DNA pairing is an important step in the process of targeted nucleotide exchange.

Modified single-stranded DNA oligonucleotides can direct the repair of genetic mutations in yeast, plant and mammalian cells. The mechanism by which these molecules exert their effect is being elucidated, but the first phase is likely to involve the homologous alignment of the single strand with its complementary sequence in the target gene. In this study, we establish the importance of such DNA pairing in facilitating the gene repair event. Oligonucleotide-directed repair occurs at a low frequency in an Escherichia coli strain (DH10B) lacking the RECA DNA pairing function.

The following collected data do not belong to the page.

Lemma does_read {A B} p (f : Stack -> A) (k : A -> action B) s sd Q : does p (k (f s)) s sd Q -> does p (read f ≫= k) s sd Q.
Proof. intros (b & s' & out & sd' & E & H). exists b, s', out, sd'. split; [|done]. by rewrite bind_read. Qed.

Lemma does_modify {B} p (f : Stack -> Stack) (k : action B) s sd Q : does p k (f s) sd Q -> does p (modify f ;; k) s sd Q.
Proof. intros (b & s' & out & sd' & E & H). exists b, s', out, sd'. split; [|done]. by rewrite bind_modify. Qed.

Lemma does_guard {A B} p (o : option A) a (k : A -> action B) s sd Q : o = Some a -> does p (k a) s sd Q -> does p (guard_bounds o ≫= k) s sd Q.
Proof. intros Eo (b & s' & out & sd' & E & H). exists b, s', out, sd'. split; [|done]. by rewrite (bind_guard _ _ a). Qed.

Lemma does_write p frame s sd (Q : unit -> Stack -> side -> Prop) : good sd -> framed local_ip local_mac key (s_sent sd) frame -> Q tt s sd -> does p (write frame) s sd Q.
Proof. intros Hg Hf HQ. exists tt, s, [frame], sd. split_and!; auto. Qed.

(** An action that leaves the side and the applications as they are, in a
    program that does not use DNS. *)
Definition aside {A} (m : action A) : Prop := forall p s sd, good sd -> dns_state s = None ->
  does p m s sd (fun _ s' sd' => sd' = sd /\ apps s' = apps s /\ tcp_connections s' = tcp_connections s).

Lemma aside_bind {A B} (m : action A) (k : A -> action B) : aside m -> (forall a, aside (k a)) -> aside (m ≫= k).
Proof.
  intros Hm Hk p s sd Hg Hd. eapply does_then; [by apply Hm|]. intros a s' sd' _ Hg' (-> & E1 & E2).
  assert (Hd' : dns_state s' = None) by (unfold apps in E1; congruence). eapply does_mono; [done| |by apply Hk]. intros b s2 sd2 _ _ _ (-> & E3 & E4). split_and!; congruence.
Qed.

Lemma aside_ret {A} (a : A) : aside (mret a).
Proof. intros p s sd Hg _. by apply does_ret. Qed.

Lemma aside_modify f : (forall s, dns_state s = None -> apps (f s) = apps s /\ tcp_connections (f s) = tcp_connections s) -> aside (modify f).
Proof. intros Hf p s sd Hg Hd. apply (does_here p tt _ s (f s)); [done | done|]. split; [done | by apply Hf]. Qed.

Lemma aside_on_arp {A} (f : ArpCache.ArpCache -> A * ArpCache.ArpCache) : aside (on_arp f).
Proof.
  intros p s sd Hg _. destruct (f (arp_cache s)) as [a c] eqn:E. apply (does_here p a _ s (s <| arp_cache := c |>)); [|done..].
  unfold on_arp. by rewrite E.
Qed.

Lemma aside_when b m : aside m -> aside (when b m).
Proof. intros H. destruct b; [done | apply aside_ret]. Qed.

Lemma aside_for_each {A} (l : list A) body : (forall x, aside (body x)) -> aside (for_each l body).
Proof. intros H. induction l as [|x l IH]; simpl; [apply aside_ret | by apply aside_bind]. Qed.

Lemma aside_arp_packet mac p : aside (write (serializeEthernetFrame (mkEthernetFrame mac local_mac kEtherTypeArp (serializeArpPacket p)))).
Proof.
  intros q s sd Hg _. apply does_write; [done | | done]. left. eexists.
  split; [apply parse_serialize_ethernet; [by vm_compute | cbn [eth_payload]; rewrite serialized_arp_length; lia] | done].
Qed.

Lemma aside_guard {A B} (o : option A) a (k : A -> action B) : o = Some a -> aside (k a) -> aside (guard_bounds o ≫= k).
Proof. intros E H p s sd Hg Hd. apply (does_guard _ _ a); [done | by apply H]. Qed.

(** *** ARP *)

Lemma aside_resolve ip now : aside (resolveNeighbor local_ip local_mac ip now).
Proof.
  unfold resolveNeighbor. apply aside_bind; [apply aside_on_arp|]. intros [mac|]; [apply aside_ret|]. apply aside_bind; [apply aside_on_arp|].
  intros started. apply aside_bind; [apply aside_when, aside_arp_packet | intros; apply aside_ret].
Qed.

Lemma aside_insertNeighbor ip mac now : aside (insertNeighbor ip mac now).
Proof. by apply aside_modify. Qed.

Lemma aside_handleArp frame now : aside (handleArp local_ip local_mac frame now).
Proof.
  unfold handleArp. destruct (arp_total (eth_payload frame)) as [r E]. apply (aside_guard _ r); [done|].
  destruct r as [packet|]; [|apply aside_ret]. destruct (_ || _); [apply aside_ret|]. destruct (arp_operation packet).
  - destruct (maybeReply _ _ _); [|apply aside_ret]. apply aside_bind; [apply aside_when, aside_insertNeighbor | intros; apply aside_arp_packet].
  - unfold handleArpReply. destruct (_ || _); [apply aside_ret|]. apply aside_bind; [apply aside_on_arp|]. intros state.
    destruct (negb _); [apply aside_ret | apply aside_insertNeighbor].
Qed.

Lemma aside_arpTimers now : aside (arpTimers local_ip local_mac now).
Proof.
  unfold arpTimers. apply aside_bind; [apply aside_on_arp|]. intros due. apply aside_bind; [apply aside_for_each; intros; apply aside_arp_packet|].
  intros _. apply aside_for_each. intros ip. apply aside_modify. intros s Hd. cbv beta zeta. rewrite Hd. by destruct (negb (active_open_started s) && _).
Qed.

Lemma aside_dnsTimers now lookup_now : aside (dnsTimers local_ip local_mac now lookup_now).
Proof. intros p s sd Hg Hd. unfold dnsTimers. apply does_read. rewrite Hd. by apply does_ret. Qed.
Lemma server_dispatch p s sd g res t' s1 : holding key server_inv s sd -> arrival key isn good s sd g res t' s1 ->
  does p (dispatchResult (TcpState.local_ip key) local_mac key res ip_packet frame now) s1 (received sd res t') (fun _ s' sd' => holding key server_inv s' sd').
Proof.
  intros Hh Har. pose proof Har as [(seg & at_ & _ & E) _ Hg Hg' Ea Hw1]. set (sd1 := received sd res t') in *.
  apply (does_dispatch local_mac key isn peer good); [done | done | simpl; apply Forall_forall; intros x Hin; apply elem_of_app; by right|].
  apply does_read. assert (active_open_key s1 = None) as -> by (unfold apps in Ea; pose proof (sv_key _ _ (proj2 Hh)); congruence).
  rewrite bool_decide_false by done. cbn [negb]. rewrite andb_true_r.
  eapply (does_then _ _ _ _ _ _ _ _ (fun _ s' sd' => holding key server_inv s' sd' /\ (gone key sd1 -> gone key sd'))).
  { destruct (_ || _) eqn:Eb; simpl; [|apply does_ret; [done|]; split; [|done]].
    - apply (does_server p s sd g); [done | done|]. intros Hn. destruct (gone_handle key _ Hn _ _ _ _ _ E) as (Ha & Hc & _). by rewrite Ha, Hc in Eb.
    - apply orb_false_iff in Eb as [Ha Hc]. eapply server_quiet; [done | done | by destruct (accepted_payload res) | done]. }
  intros [] s2 sd2 _ Hg2 [[Hw2 Hi2] Hgone]. unfold handleHttpClient.
  eapply (does_then _ _ _ _ _ _ _ _ (fun _ s' sd' => s' = s2 /\ sd' = sd2)); [apply does_read; rewrite (sv_clients _ _ Hi2); by apply does_ret|].
  intros _ ? ? _ _ [-> ->]. destruct (_ || _) eqn:Eend; [|by apply does_ret].
  apply (does_here _ _ _ p tt _ s2 (erased key s2)); [done | done|]. split; [destruct Hw2; constructor; simpl; auto using map_erase_ok|].
  apply server_erase; [done | done|]. apply Hgone. exact (handle_ended key _ _ _ _ _ _ (en_table _ _ _ (cv_engaged sd Hg)) E Eend).
Qed.
End Told.

(** A passive program dials nobody. *)
Lemma server_dials options p s sd now g : mode options = Passive -> good sd -> holding key server_inv s sd ->
  does p (dial (TcpState.local_ip key) local_mac options now g) s sd (fun _ s' sd' => holding key server_inv s' sd').
Proof. intros Hm Hg Hh. unfold dial. do 2 apply does_read. rewrite Hm. by apply does_ret. Qed.
(* ===== verification/TapDevice.v ===== *)
(** * The TAP device ([src/src/tap_device.cpp], [src/include/wirestack/tap_device.hpp])

    The device owns a file descriptor; its operations retry interrupted
    calls, and moving a device moves the descriptor. *)

From Stdlib Require Import String Ascii.
From stdpp Require Import gmap.
From ITree Require Import Core.ITreeDefinition.
From S2P Require Import Prelude Text SysCalls.

Definition kMaxInterfaceNameLength : Z := 15.
Definition fitsInterfaceName (name : list Z) : bool := Zlen name <=? kMaxInterfaceNameLength.

Record TapDevice := mkTap { fd_ : Z; name_ : list Z }.
#[export] Instance eta_TapDevice : Eta TapDevice := fun d => mkTap (fd_ d) (name_ d).

Definition TapOpenError : Type := list Z.

(** A character array read as a C string. *)
Fixpoint c_string (buffer : list Z) : list Z :=
  match buffer with
  | [] => []
  | c :: buffer => if c =? 0 then [] else c :: c_string buffer
  end.

Section Device.
(** [std::strerror], and what a moved-from [std::string] holds. *)
Context (strerror : Z -> list Z) (moved_from : list Z -> list Z).

Definition formatErrno (context : list Z) (err : Z) : list Z := context ++ str ": " ++ strerror err.

(** ** Ownership *)

(** The move constructor: the new device and what is left of the old one. *)
Definition moveConstruct (other : TapDevice) : TapDevice * TapDevice :=
  (mkTap (fd_ other) (name_ other), mkTap (-1) (moved_from (name_ other))).

Definition destroy (self : TapDevice) : itree sysE unit :=
  if 0 <=? fd_ self then ITree.trigger (SysClose (fd_ self)) else Ret tt.

(** The move assignment; [same] is [this == &other]. The device assigned to
    is left without a descriptor first, as by its destructor. *)
Definition moveAssign (same : bool) (self other : TapDevice) : itree sysE (TapDevice * TapDevice) :=
  if negb same then
    do _ <- (if 0 <=? fd_ self then ITree.trigger (SysClose (fd_ self)) else Ret tt);
    Ret (mkTap (fd_ other) (name_ other), mkTap (-1) (moved_from (name_ other)))
  else Ret (self, other).

(** The [ifreq] starts zeroed; the name is copied without its terminator. *)
Definition ifr_name (name : list Z) : list Z :=
  let copied := take (Z.to_nat kMaxInterfaceNameLength) name in copied ++ replicate (16 - length copied) 0.

(** The device is constructed, moved into the result, and the temporary
    destroyed. *)
Definition openDevice (requested_name : list Z) : itree sysE (TapDevice + TapOpenError) :=
  if negb (fitsInterfaceName requested_name) then Ret (inr (str "interface name too long: " ++ requested_name)) else
  do r <- ITree.trigger SysOpen;
  match r with
  | inr errno => Ret (inr (formatErrno (str "failed to open /dev/net/tun") errno))
  | inl fd =>
      do r <- ITree.trigger (SysIoctl fd (ifr_name requested_name));
      match r with
      | inr errno =>
          do _ <- ITree.trigger (SysClose fd);
          Ret (inr (formatErrno (str "TUNSETIFF failed") errno))
      | inl name =>
          let '(result, temporary) := moveConstruct (mkTap fd (c_string name)) in
          do _ <- destroy temporary;
          Ret (inl result)
      end
  end.

(** ** Input and output *)

Definition waitReadable (self : TapDevice) (timeout_ms : Z) : itree sysE (bool + list Z) :=
  ITree.iter (fun _ : unit =>
    do r <- ITree.trigger (SysPoll (fd_ self) timeout_ms);
    Ret (match r with
         | inl result => if 0 <? result then inr (inl true) else inr (inl false)
         | inr errno => if errno =? EINTR then inl tt else inr (inr (formatErrno (str "TAP poll failed") errno))
         end)) tt.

Repair activity can be rescued by using purified RecA protein to catalyze the assimilation of oligonucleotide vectors into a plasmid containing a mutant kanamycin resistance gene in vitro. Electroporation of the preformed complex into DH10B cells results in high levels of gene repair activity, evidenced by the appearance of kanamycin-resistant colonies. Gene repair is dependent on the formation of a double-displacement loop (double-D-loop), a recombination intermediate containing two single-stranded oligonucleotides hybridized to opposite strands of the plasmid at the site of the point mutation. The heightened level of stability of the double-D-loop enables it to serve as an active template for the DNA repair events. The data establish DNA pairing and the formation of the double-D-loop as important first steps in the process of gene repair.